Obama's decision could tie the hands of Senate Majority Leader Harry Reid, who has been negotiating to remove Lieberman as chair of the Homeland Security and Government Reform committee while keeping him within the caucus. Lieberman has insisted that he will split from the Democrats if his homeland security position is stripped.

Aides to the president-elect did not return requests for comment. Senate officials were unclear whether Obama would be comfortable with Lieberman maintaining his current committee post.

Meanwhile, Senate Minority Leader Mitch McConnell has said that he would welcome Lieberman into the GOP, though he has little to offer in terms of committee assignments.

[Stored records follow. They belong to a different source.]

(* ===== verification/Sh.v ===== *)
(** * user/sh.c: the shell

    The parser works on the line in [buf] and builds the command out of
    nodes that [malloc] returns; [parseexec] goes on filling in the node of
    the command while redirections are already wrapped around it.  A [char *]
    is an offset into [buf], a [struct cmd *] the index of a node, NULL is
    [None]; [char **ps] is passed in and returned.  [panic] prints its
    message and exits.  [malloc] does not fail. *)

From S2P Require Import Prelude Riscv Ulib.

(** ** The command *)

Definition MAXARGS : Z := 10.

(** [struct cmd], by its [type]. *)
Inductive node :=
| EXEC (argv eargv : list (option Z))
| REDIR (cmd : option nat) (file efile : Z) (mode fd : Z)
| PIPE (left right : option nat)
| LIST (left right : option nat)
| BACK (cmd : option nat).

Record shst := Shst { sh_buf : bytes; sh_cmds : list node }.

(** [malloc] and the assignments of a constructor. *)
Definition new (x : node) : K shst (option nat) :=
  s <- kget ;;
  kmod (fun s => Shst (sh_buf s) (sh_cmds s ++ [x])) >>
  kret (Some (length (sh_cmds s))).

Definition execcmd : K shst (option nat) :=
  new (EXEC (replicate (Z.to_nat MAXARGS) None) (replicate (Z.to_nat MAXARGS) None)).
Definition redircmd (subcmd : option nat) (file efile mode fd : Z) : K shst (option nat) :=
  new (REDIR subcmd file efile mode fd).
Definition pipecmd (left right : option nat) : K shst (option nat) := new (PIPE left right).
Definition listcmd (left right : option nat) : K shst (option nat) := new (LIST left right).
Definition backcmd (subcmd : option nat) : K shst (option nat) := new (BACK subcmd).

(** ** Tokens *)

Definition whitespace : bytes := [32; 9; 13; 10; 11].
Definition symbols : bytes := cstr "<|>&;()".
Definition ch_a : Z := 97.
Definition ch_plus : Z := 43.
Definition ch_lt : Z := 60.
Definition ch_gt : Z := 62.

(** [strchr] on these constant strings, as a condition. *)
Definition strchr (toks : bytes) (c : Z) : bool := existsb (Z.eqb c) toks.
#[global] Arguments strchr : simpl never.

(** [while(s < es && strchr(whitespace, *s)) s++;] *)
Fixpoint skip_space (n : nat) (buf : bytes) (s es : Z) : Z :=
  match n with
  | O => s
  | S n => if ((s <? es) && strchr whitespace (nthZ 0 buf s))%bool then skip_space n buf (s + 1) es else s
  end.

(** [while(s < es && !strchr(whitespace, *s) && !strchr(symbols, *s)) s++;] *)
Fixpoint skip_word (n : nat) (buf : bytes) (s es : Z) : Z :=
  match n with
  | O => s
  | S n =>
      if ((s <? es) && negb (strchr whitespace (nthZ 0 buf s)) && negb (strchr symbols (nthZ 0 buf s)))%bool
      then skip_word n buf (s + 1) es else s
  end.

(** The token, the ends [q] and [eq] of its text, and the new [*ps]. *)
Definition gettoken (buf : bytes) (s es : Z) : Z * Z * Z * Z :=
  let s := skip_space (Z.to_nat (es - s)) buf s es in
  let q := s in
  let c := nthZ 0 buf s in
  let '(ret, s) :=
    if c =? 0 then (c, s)
    else if strchr (cstr "|();&<") c then (c, s + 1)
    else if c =? ch_gt then
      if nthZ 0 buf (s + 1) =? ch_gt then (ch_plus, s + 2) else (c, s + 1)
    else (ch_a, skip_word (Z.to_nat (es - s)) buf s es) in
  (ret, q, s, skip_space (Z.to_nat (es - s)) buf s es).

Definition peek (buf : bytes) (s es : Z) (toks : bytes) : bool * Z :=
  let s := skip_space (Z.to_nat (es - s)) buf s es in
  let c := nthZ 0 buf s in
  ((negb (c =? 0) && strchr toks c)%bool, s).

(** ** The parser *)

(** [cmd->argv[i] = a; cmd->eargv[i] = e;] *)
Definition set_arg (cmd : option nat) (i : Z) (a e : option Z) : K shst unit :=
  kmod (fun s =>
    match cmd with
    | None => s
    | Some p =>
        match sh_cmds s !! p with
        | Some (EXEC argv eargv) => Shst (sh_buf s) (<[p := EXEC (updZ argv i a) (updZ eargv i e)]> (sh_cmds s))
        | _ => s
        end
    end).

(** Every turn consumes a character. *)
Definition turns (s es : Z) : nat := S (Z.to_nat (es - s)).

Fixpoint redirs_loop (n : nat) (cmd : option nat) (s es : Z) : K shst (option nat * Z) :=
  match n with
  | O => kfuel
  | S n =>
      buf <- kgets sh_buf ;;
      let '(more, s) := peek buf s es (cstr "<>") in
      if negb more then kret (cmd, s) else
      let '(tok, _, _, s) := gettoken buf s es in
      let '(tok2, q, eq, s) := gettoken buf s es in
      if negb (tok2 =? ch_a) then kpanic "missing file for redirection" else
      cmd <- (if tok =? ch_lt then redircmd cmd q eq O_RDONLY 0
              else if tok =? ch_gt then redircmd cmd q eq (Z.lor (Z.lor O_WRONLY O_CREATE) O_TRUNC) 1
              else if tok =? ch_plus then redircmd cmd q eq (Z.lor O_WRONLY O_CREATE) 1
              else kret cmd) ;;
      redirs_loop n cmd s es
  end.

Definition parseredirs (cmd : option nat) (s es : Z) : K shst (option nat * Z) :=
  redirs_loop (turns s es) cmd s es.

(** The loop of [parseexec]: [cmd] is the node, [ret] what is wrapped around it. *)
Fixpoint args_loop (n : nat) (cmd ret : option nat) (argc s es : Z) : K shst (option nat * Z * Z) :=
  match n with
  | O => kfuel
  | S n =>
      buf <- kgets sh_buf ;;
      let '(stop, s) := peek buf s es (cstr "|)&;") in
      if stop then kret (ret, argc, s) else
      let '(tok, q, eq, s) := gettoken buf s es in
      if tok =? 0 then kret (ret, argc, s) else
      if negb (tok =? ch_a) then kpanic "syntax" else
      set_arg cmd argc (Some q) (Some eq) >>
      let argc := argc + 1 in
      if MAXARGS <=? argc then kpanic "too many args" else
      '(ret, s) <- parseredirs ret s es ;;
      args_loop n cmd ret argc s es
  end.

(** [while(peek(ps, es, "&"))] *)
Fixpoint back_loop (n : nat) (cmd : option nat) (s es : Z) : K shst (option nat * Z) :=
  match n with
  | O => kfuel
  | S n =>
      buf <- kgets sh_buf ;;
      let '(more, s) := peek buf s es (cstr "&") in
      if negb more then kret (cmd, s) else
      let '(_, _, _, s) := gettoken buf s es in
      cmd <- backcmd cmd ;;
      back_loop n cmd s es
  end.

(** The functions call each other; [n] bounds the depth. *)
Fixpoint parseline (n : nat) (s es : Z) : K shst (option nat * Z) :=
  match n with
  | O => kfuel
  | S n =>
      '(cmd, s) <- parsepipe n s es ;;
      '(cmd, s) <- back_loop (turns s es) cmd s es ;;
      buf <- kgets sh_buf ;;
      let '(more, s) := peek buf s es (cstr ";") in
      if more then
        let '(_, _, _, s) := gettoken buf s es in
        '(r, s) <- parseline n s es ;;
        cmd <- listcmd cmd r ;;
        kret (cmd, s)
      else kret (cmd, s)
  end
with parsepipe (n : nat) (s es : Z) : K shst (option nat * Z) :=
  match n with
  | O => kfuel
  | S n =>
      '(cmd, s) <- parseexec n s es ;;
      buf <- kgets sh_buf ;;
      let '(more, s) := peek buf s es (cstr "|") in
      if more then
        let '(_, _, _, s) := gettoken buf s es in
        '(r, s) <- parsepipe n s es ;;
        cmd <- pipecmd cmd r ;;
        kret (cmd, s)
      else kret (cmd, s)
  end
with parseexec (n : nat) (s es : Z) : K shst (option nat * Z) :=
  match n with
  | O => kfuel
  | S n =>
      buf <- kgets sh_buf ;;
      let '(block, s) := peek buf s es (cstr "(") in
      if block then parseblock n s es else
      cmd <- execcmd ;;
      '(ret, s) <- parseredirs cmd s es ;;
      '(ret, argc, s) <- args_loop (turns s es) cmd ret 0 s es ;;
      set_arg cmd argc None None >>
      kret (ret, s)
  end
with parseblock (n : nat) (s es : Z) : K shst (option nat * Z) :=
  match n with
  | O => kfuel
  | S n =>
      buf <- kgets sh_buf ;;
      let '(open, s) := peek buf s es (cstr "(") in
      if negb open then kpanic "parseblock" else
      let '(_, _, _, s) := gettoken buf s es in
      '(cmd, s) <- parseline n s es ;;
      buf <- kgets sh_buf ;;
      let '(close, s) := peek buf s es (cstr ")") in
      if negb close then kpanic "syntax - missing )" else
      let '(_, _, _, s) := gettoken buf s es in
      parseredirs cmd s es
  end.

Definition set_byte (i x : Z) : K shst unit := kmod (fun s => Shst (updZ (sh_buf s) i x) (sh_cmds s)).

(** [for(i=0; ecmd->argv[i]; i++) *ecmd->eargv[i] = 0;] *)
Fixpoint nul_args (argv eargv : list (option Z)) : K shst unit :=
  match argv, eargv with
  | Some _ :: argv, Some e :: eargv => set_byte e 0 >> nul_args argv eargv
  | _, _ => kret tt
  end.

(** The node of a command comes after the nodes of its parts: its index
    bounds the depth. *)
Fixpoint nulterminate_at (n : nat) (cmd : option nat) : K shst unit :=
  match n, cmd with
  | _, None => kret tt
  | O, _ => kfuel
  | S n, Some p =>
      s <- kget ;;
      match sh_cmds s !! p with
      | Some (EXEC argv eargv) => nul_args argv eargv
      | Some (REDIR cmd _ efile _ _) => nulterminate_at n cmd >> set_byte efile 0
      | Some (PIPE l r) => nulterminate_at n l >> nulterminate_at n r
      | Some (LIST l r) => nulterminate_at n l >> nulterminate_at n r
      | Some (BACK cmd) => nulterminate_at n cmd
      | None => kret tt
      end
  end.

Definition nulterminate (cmd : option nat) : K shst unit :=
  s <- kget ;; nulterminate_at (length (sh_cmds s)) cmd.

(** A turn of the four functions takes a character. *)
Definition depth (es : Z) : nat := 4 * Z.to_nat es + 4.

(** The message about leftovers is not kept. *)
Definition parsecmd : K shst (option nat) :=
  buf <- kgets sh_buf ;;
  match Ulib.strlen (fun i => nth i buf 0) (S (length buf)) with
  | None => kfuel
  | Some es =>
      '(cmd, s) <- parseline (depth es) 0 es ;;
      let '(_, s) := peek buf s es [] in
      if negb (s =? es) then kpanic "syntax" else
      nulterminate cmd >>
      kret cmd
  end.
(* ===== verification/Umalloc.v ===== *)
(** * user/umalloc.c: the memory allocator of user programs

    State: the headers that lie in the heap (and [base]), [freep], and the
    end of the heap.  Addresses are in bytes, sizes in units of
    [sizeof(Header)].  [sbrk] is the system call: it fails when the kernel
    has no memory left, otherwise it moves the end of the heap and returns
    the old one. *)

From S2P Require Import Prelude.

Definition HDR : Z := 16.   (* sizeof(Header) *)

Record header := Hd { s_ptr : Z; s_size : Z }.
Definition header0 : header := Hd 0 0.

Record mst := Mst { m_hd : gmap Z header; freep : Z; m_brk : Z }.

Section umalloc.
Variable base : Z.                       (* &base *)
Variable sbrk_fails : Z -> Z -> bool.    (* at this end of the heap, for this size *)
Abbreviation M := (K mst).

Definition hd_at (s : mst) (p : Z) : header := default header0 (m_hd s !! p).
Definition ptr (s : mst) (p : Z) : Z := s_ptr (hd_at s p).
Definition size (s : mst) (p : Z) : Z := s_size (hd_at s p).

Definition set_ptr (p x : Z) : M unit :=
  kmod (fun s => Mst (<[p := Hd x (size s p)]> (m_hd s)) (freep s) (m_brk s)).
Definition set_size (p n : Z) : M unit :=
  kmod (fun s => Mst (<[p := Hd (ptr s p) (u32 n)]> (m_hd s)) (freep s) (m_brk s)).
Definition set_freep (p : Z) : M unit := kmod (fun s => Mst (m_hd s) p (m_brk s)).

(** [char *sbrk(int)]: the argument is converted. *)
Definition sbrk (n : Z) : M Z :=
  s <- kget ;;
  let n := i32 n in
  if sbrk_fails (m_brk s) n then kret (-1) else
  kmod (fun s => Mst (m_hd s) (freep s) (m_brk s + n)) >>
  kret (m_brk s).

(** The loop of [free]: the free block after which [bp] belongs. *)
Fixpoint find_loop (n : nat) (bp p : Z) : M Z :=
  match n with
  | O => kfuel
  | S n =>
      s <- kget ;;
      if ((p <? bp) && (bp <? ptr s p))%bool then kret p
      else if ((ptr s p <=? p) && ((p <? bp) || (bp <? ptr s p)))%bool then kret p
      else find_loop n bp (ptr s p)
  end.

(** A free list has at most as many blocks as there are headers. *)
Definition turns (s : mst) : nat := S (stdpp.base.size (m_hd s)).

Definition free (ap : Z) : M unit :=
  let bp := ap - HDR in
  s <- kget ;;
  p <- find_loop (turns s) bp (freep s) ;;
  s <- kget ;;
  let nx := ptr s p in
  (if bp + size s bp * HDR =? nx
   then set_size bp (size s bp + size s nx) >>
        set_ptr bp (ptr s nx)
   else set_ptr bp nx) >>
  s <- kget ;;
  (if p + size s p * HDR =? bp
   then set_size p (size s p + size s bp) >>
        set_ptr p (ptr s bp)
   else set_ptr p bp) >>
  set_freep p.

(** 0 when the kernel has no more memory. *)
Definition morecore (nu : Z) : M Z :=
  let nu := if nu <? 4096 then 4096 else nu in
  p <- sbrk (nu * HDR) ;;
  if p =? -1 then kret 0 else
  set_size p nu >>
  free (p + HDR) >>
  s <- kget ;;
  kret (freep s).

Fixpoint malloc_loop (n : nat) (nunits prevp p : Z) : M Z :=
  match n with
  | O => kfuel
  | S n =>
      s <- kget ;;
      if nunits <=? size s p then
        q <- (if size s p =? nunits then set_ptr prevp (ptr s p) >> kret p
              else
                set_size p (size s p - nunits) >>
                s <- kget ;;
                let q := p + size s p * HDR in
                set_size q nunits >>
                kret q) ;;
        set_freep prevp >>
        kret (q + HDR)
      else if p =? freep s then
        p <- morecore nunits ;;
        if p =? 0 then kret 0 else
        s <- kget ;;
        malloc_loop n nunits p (ptr s p)
      else malloc_loop n nunits p (ptr s p)
  end.

(** Once around the list, and once more after [morecore]. *)
Definition malloc (nbytes : Z) : M Z :=
  let nunits := u32 ((nbytes + HDR - 1) / HDR + 1) in
  s <- kget ;;
  kwhen (freep s =? 0) (set_ptr base base >> set_freep base >> set_size base 0) >>
  s <- kget ;;
  malloc_loop (turns s + turns s + 3) nunits (freep s) (ptr s (freep s)).
End umalloc.
(* ===== verification/UmallocHeap.v ===== *)
(** * The heap of a user program, as a sequence of blocks

    The specification of user/umalloc.c: the heap is cut into blocks without
    gaps, each either allocated or free.  [alloc] cuts the end of a free
    block off, [release] frees a block and joins it with free neighbours
    ([tidy]). *)

From stdpp Require Import sorting.
From S2P Require Import Prelude Umalloc.

(** Sizes are in units, the header included. *)
Record tile := Tile { t_live : bool; t_size : Z }.
Abbreviation heap := (list tile).

Fixpoint total (h : heap) : Z :=
  match h with [] => 0 | t :: h => t_size t + total h end.

(** The addresses of the free blocks of a heap that begins at [a]. *)
Fixpoint frees (a : Z) (h : heap) : list Z :=
  match h with
  | [] => []
  | t :: h =>
      if t_live t then frees (a + t_size t * HDR) h
      else a :: frees (a + t_size t * HDR) h
  end.

(** Joins neighbours that are free. *)
Definition glue (t : tile) (h : heap) : heap :=
  match t, h with
  | Tile false m, Tile false n :: h' => Tile false (m + n) :: h'
  | _, _ => t :: h
  end.
Definition tidy (h : heap) : heap := foldr glue [] h.

Fixpoint spaced (h : heap) : Prop :=
  match h with
  | [] => True
  | t :: h' =>
      match h' with
      | [] => True
      | t' :: _ => t_live t = true \/ t_live t' = true
      end /\ spaced h'
  end.

Definition sizes_ok (h : heap) : Prop := Forall (fun t => 0 < t_size t) h.

(** The block of [n] units at address [a] of a heap that begins at [a0]. *)
Definition live_at (a0 a n : Z) (h : heap) : Prop :=
  exists h1 h2, h = h1 ++ Tile true n :: h2 /\ a = a0 + total h1 * HDR.

Definition fits (n : Z) (t : tile) : Prop := t_live t = false /\ n <= t_size t.

Definition carve (m n : Z) : heap :=
  if m =? n then [Tile true n] else [Tile false (m - n); Tile true n].

Definition alloc (a0 n a : Z) (h h' : heap) : Prop :=
  exists h1 m h2, h = h1 ++ Tile false m :: h2 /\ n <= m /\
    h' = h1 ++ carve m n ++ h2 /\ a = a0 + (total h1 + (m - n)) * HDR.

Definition release (a0 a : Z) (h h' : heap) : Prop :=
  exists h1 n h2, h = h1 ++ Tile true n :: h2 /\ a = a0 + total h1 * HDR /\
    h' = tidy (h1 ++ Tile false n :: h2).

Lemma total_app h1 h2 : total (h1 ++ h2) = total h1 + total h2.
Proof. induction h1 as [|t h1 IH]; cbn [total app]; lia. Qed.

Lemma total_pos h : sizes_ok h -> 0 <= total h.
Proof. induction 1; cbn [total]; lia. Qed.

Lemma frees_app a h1 h2 :
  frees a (h1 ++ h2) = frees a h1 ++ frees (a + total h1 * HDR) h2.
Proof.
  revert a; induction h1 as [|[b n] h1 IH]; intros a; cbn [frees total app t_live t_size].
  - f_equal; lia.
  - replace (a + (n + total h1) * HDR) with (a + n * HDR + total h1 * HDR) by lia.
    destruct b; rewrite IH; reflexivity.
Qed.

Lemma frees_bounds a h x : sizes_ok h -> x ∈ frees a h -> a <= x < a + total h * HDR.
Proof.
  intros Hs; revert a; induction Hs as [|[b n] h Hn Hs IH];
    intros a; cbn [frees total t_live t_size] in *; [by intros ?%elem_of_nil|].
  pose proof (total_pos _ Hs); unfold HDR in *.
  destruct b; [intros Hx%IH; lia|].
  intros [->|Hx%IH]%elem_of_cons; lia.
Qed.

Lemma frees_sorted a h : sizes_ok h -> StronglySorted Z.lt (frees a h).
Proof.
  intros Hs; revert a; induction Hs as [|[b n] h Hn Hs IH];
    intros a; cbn [frees t_live t_size] in *; [constructor|].
  destruct b; [auto|]; constructor; [auto|].
  apply Forall_forall; intros x Hx%frees_bounds; [unfold HDR in *; lia|done].
Qed.

Lemma tidy_cons t h : tidy (t :: h) = glue t (tidy h).
Proof. reflexivity. Qed.

Lemma glue_live n h : glue (Tile true n) h = Tile true n :: h.
Proof. reflexivity. Qed.

Lemma glue_before_live t n h : glue t (Tile true n :: h) = t :: Tile true n :: h.
Proof. by destruct t as [[] m]. Qed.

Lemma glue_nil t : glue t [] = [t].
Proof. by destruct t as [[] m]. Qed.

Lemma tidy_spaced h : spaced (tidy h).
Proof.
  induction h as [|t h IH]; [done|]; rewrite tidy_cons.
  destruct t as [[] m], (tidy h) as [|[[] n] g]; cbn in *; naive_solver.
Qed.

Lemma spaced_tidy h : spaced h -> tidy h = h.
Proof.
  induction h as [|t h IH]; [done|]; intros [Ht Hh]; rewrite tidy_cons, (IH Hh).
  destruct t as [[] m], h as [|[[] n] g]; cbn in *; naive_solver.
Qed.

Lemma spaced_app h1 t h2 :
  spaced (h1 ++ t :: h2) <-> spaced (h1 ++ [t]) /\ spaced (t :: h2).
Proof.
  induction h1 as [|x h1 IH]; [cbn; naive_solver|].
  destruct h1 as [|y h1]; cbn in *; naive_solver.
Qed.

Lemma spaced_snoc_live h n : spaced h -> spaced (h ++ [Tile true n]).
Proof.
  induction h as [|t h IH]; [done|]; intros [Ht Hh].
  split; [destruct h; cbn; naive_solver|auto].
Qed.

Lemma spaced_snoc_inv h t : spaced (h ++ [t]) -> spaced h.
Proof.
  induction h as [|x h IH]; [done|]; intros [Ht Hh].
  split; [destruct h; cbn in *; naive_solver|auto].
Qed.

Lemma spaced_resize h m n : spaced (h ++ [Tile false m]) -> spaced (h ++ [Tile false n]).
Proof. induction h as [|t [|u h] IH]; cbn in *; naive_solver. Qed.

(** Two free neighbours may be joined first. *)
Lemma tidy_merge h1 m n h2 :
  tidy (h1 ++ Tile false m :: Tile false n :: h2) = tidy (h1 ++ Tile false (m + n) :: h2).
Proof.
  unfold tidy; rewrite !foldr_app; f_equal; cbn [foldr].
  destruct (foldr glue [] h2) as [|[[] k] g]; cbn; try reflexivity.
  by rewrite Z.add_assoc.
Qed.

Lemma total_tidy h : total (tidy h) = total h.
Proof.
  induction h as [|t h IH]; [done|]; rewrite tidy_cons; cbn [total]; rewrite <- IH.
  destruct t as [[] m], (tidy h) as [|[[] n] g]; cbn; lia.
Qed.

Lemma sizes_ok_tidy h : sizes_ok h -> sizes_ok (tidy h).
Proof.
  induction 1 as [|t h Ht _ IH]; [constructor|]; rewrite tidy_cons.
  destruct t as [[] m], (tidy h) as [|[[] n] g]; cbn in *; repeat constructor;
    try done; inversion IH; subst; cbn in *; try done; lia.
Qed.

(** Blocks that are allocated do not overlap. *)
Lemma live_before p n q p' m q' k :
  sizes_ok (p ++ Tile true n :: q) ->
  p = p' ++ k -> Tile true m :: q' = k ++ Tile true n :: q ->
  total p = total p' /\ n = m \/ total p' + m <= total p.
Proof.
  intros Hs -> E; destruct k as [|t k]; cbn [app] in E; simplify_eq.
  - left; by rewrite app_nil_r.
  - right; rewrite total_app; cbn [total t_size].
    rewrite <- app_assoc in Hs; apply Forall_app in Hs as [_ Hs].
    apply Forall_app in Hs as [Hs _]; inversion Hs; subst.
    assert (0 <= total k) by (by apply total_pos); lia.
Qed.

Lemma live_disjoint a0 h a n b m :
  sizes_ok h -> live_at a0 a n h -> live_at a0 b m h ->
  a = b /\ n = m \/ a + n * HDR <= b \/ b + m * HDR <= a.
Proof.
  intros Hs (p & q & -> & ->) (p' & q' & E & ->); unfold HDR.
  destruct (app_eq_inv _ _ _ _ E) as [(k & E1 & E2)|(k & E1 & E2)].
  - destruct (live_before p n q p' m q' k Hs E1 E2); lia.
  - rewrite E in Hs; destruct (live_before p' m q' p n q k Hs E1 E2); lia.
Qed.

If Lieberman were to continue caucusing with the Democrats without being punished for his campaign conduct -- Democrats say he broke a promise not to campaign negatively against Obama -- the progressive community will undoubtedly be up in arms. For Obama, however, the move may be a shrewd gesture towards reconciliation, in the process taking a potentially taxing political fight off the table.

Fellow Connecticut Senate Chris Dodd, who has spoken out in favor of Lieberman remaining in the party, explained as much to reporters on Friday:

"What does Barack Obama want?... He's talked about reconciliation, healing, bringing people together. I don't think he'd necessarily want to spend the first month of this president-elect period, this transition period, talking about a Senate seat, particularly if someone is willing to come forward and is willing to be a member of your family in the caucus in that sense."

A Democrat close to Lieberman, meanwhile, said he thought that keeping Lieberman in the fold "would be a good move for Obama as a way to make real his promise of new politics, a less partisan Washington and more unity. He would do so at some risk. Obviously there is a liberal wing of the party that wants Joe punished... "

There is, perhaps, one measure by which Democratic leadership can still reconcile the competing realities of Lieberman's future in the caucus. One Democratic aide said that the party was considering letting the Connecticut Senator keep his post at homeland security but forcing him to relinquish one or both of his spots on two more high-profile committees: Armed Services and Environment & Public Works.

Lieberman is in line for leadership roles in both of those committees should the current chairs leave their posts. On Armed Services, the two senators ahead of him are Ted Kennedy and Robert Byrd. On Environment and Public Works, current chair Barbara Boxer may face a tough reelection campaign in 2010 and second in line, Sen. Max Baucus, already heads another committee.

If Democratic leadership were to keep Lieberman on homeland security but impede any chance of ascending to these other posts, that may be enough to placate progressive activists demanding punishment while keeping the Connecticut Senator in the caucus.